Data items
***

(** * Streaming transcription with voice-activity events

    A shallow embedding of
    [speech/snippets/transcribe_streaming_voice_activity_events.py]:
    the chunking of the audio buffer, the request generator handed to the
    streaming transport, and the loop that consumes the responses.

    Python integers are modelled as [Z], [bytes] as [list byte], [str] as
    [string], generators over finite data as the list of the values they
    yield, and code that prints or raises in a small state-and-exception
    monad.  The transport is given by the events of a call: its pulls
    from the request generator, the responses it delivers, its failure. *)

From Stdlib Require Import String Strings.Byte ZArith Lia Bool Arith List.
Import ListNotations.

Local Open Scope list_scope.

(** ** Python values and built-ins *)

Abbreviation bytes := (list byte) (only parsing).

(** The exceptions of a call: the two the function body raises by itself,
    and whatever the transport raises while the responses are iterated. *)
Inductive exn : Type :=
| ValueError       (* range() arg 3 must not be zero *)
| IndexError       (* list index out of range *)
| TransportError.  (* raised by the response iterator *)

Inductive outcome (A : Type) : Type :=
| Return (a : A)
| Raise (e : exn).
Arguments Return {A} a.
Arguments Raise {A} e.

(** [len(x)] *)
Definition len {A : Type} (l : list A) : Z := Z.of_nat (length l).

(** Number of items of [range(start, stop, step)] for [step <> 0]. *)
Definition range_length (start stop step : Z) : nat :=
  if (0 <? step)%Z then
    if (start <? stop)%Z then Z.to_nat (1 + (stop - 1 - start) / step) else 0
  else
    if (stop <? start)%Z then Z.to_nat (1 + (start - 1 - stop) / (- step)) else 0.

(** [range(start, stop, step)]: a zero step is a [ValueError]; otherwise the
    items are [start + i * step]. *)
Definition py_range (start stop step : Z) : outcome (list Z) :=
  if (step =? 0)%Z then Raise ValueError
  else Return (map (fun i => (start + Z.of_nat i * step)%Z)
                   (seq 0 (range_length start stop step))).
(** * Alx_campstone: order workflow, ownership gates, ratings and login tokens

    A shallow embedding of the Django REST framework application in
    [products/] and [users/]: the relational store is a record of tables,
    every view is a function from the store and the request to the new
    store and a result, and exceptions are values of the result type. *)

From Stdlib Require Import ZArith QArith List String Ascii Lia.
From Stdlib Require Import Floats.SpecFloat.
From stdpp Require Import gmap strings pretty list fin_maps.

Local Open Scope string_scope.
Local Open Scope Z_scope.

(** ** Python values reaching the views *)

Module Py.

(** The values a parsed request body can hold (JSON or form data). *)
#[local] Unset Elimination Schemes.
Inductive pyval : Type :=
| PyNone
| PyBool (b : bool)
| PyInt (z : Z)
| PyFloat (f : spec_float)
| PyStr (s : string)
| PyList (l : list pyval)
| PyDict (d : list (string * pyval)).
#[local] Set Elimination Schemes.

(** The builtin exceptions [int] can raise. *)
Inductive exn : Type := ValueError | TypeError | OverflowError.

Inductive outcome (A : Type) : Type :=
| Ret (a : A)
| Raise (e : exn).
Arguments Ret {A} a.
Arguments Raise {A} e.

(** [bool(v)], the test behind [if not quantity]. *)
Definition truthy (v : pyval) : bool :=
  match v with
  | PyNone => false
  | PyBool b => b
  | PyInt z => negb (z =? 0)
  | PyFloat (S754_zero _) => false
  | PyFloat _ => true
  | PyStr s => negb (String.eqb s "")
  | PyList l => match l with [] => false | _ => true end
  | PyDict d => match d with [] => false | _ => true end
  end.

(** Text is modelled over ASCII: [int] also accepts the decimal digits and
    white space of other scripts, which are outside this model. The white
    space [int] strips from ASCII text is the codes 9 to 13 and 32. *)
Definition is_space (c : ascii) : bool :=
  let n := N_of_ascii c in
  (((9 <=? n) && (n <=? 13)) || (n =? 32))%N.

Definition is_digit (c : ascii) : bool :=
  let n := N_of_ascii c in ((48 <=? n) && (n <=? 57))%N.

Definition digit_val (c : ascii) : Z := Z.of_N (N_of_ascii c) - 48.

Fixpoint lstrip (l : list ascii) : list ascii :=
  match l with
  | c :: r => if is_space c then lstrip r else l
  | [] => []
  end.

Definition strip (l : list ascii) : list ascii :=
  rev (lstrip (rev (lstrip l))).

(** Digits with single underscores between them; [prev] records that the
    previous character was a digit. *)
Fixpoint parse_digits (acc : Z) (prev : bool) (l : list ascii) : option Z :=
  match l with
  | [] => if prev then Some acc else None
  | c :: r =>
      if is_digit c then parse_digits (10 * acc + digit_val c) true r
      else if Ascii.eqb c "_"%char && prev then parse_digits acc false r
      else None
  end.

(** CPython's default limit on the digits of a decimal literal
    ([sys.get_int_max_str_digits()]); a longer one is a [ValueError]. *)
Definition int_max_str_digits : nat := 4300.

***

#### [Brief]
Every line that holds the word "Fixpoint" should be copied from the records.

#### [Exercise solution]
Fixpoint lstrip (l : list ascii) : list ascii :=
Fixpoint parse_digits (acc : Z) (prev : bool) (l : list ascii) : option Z :=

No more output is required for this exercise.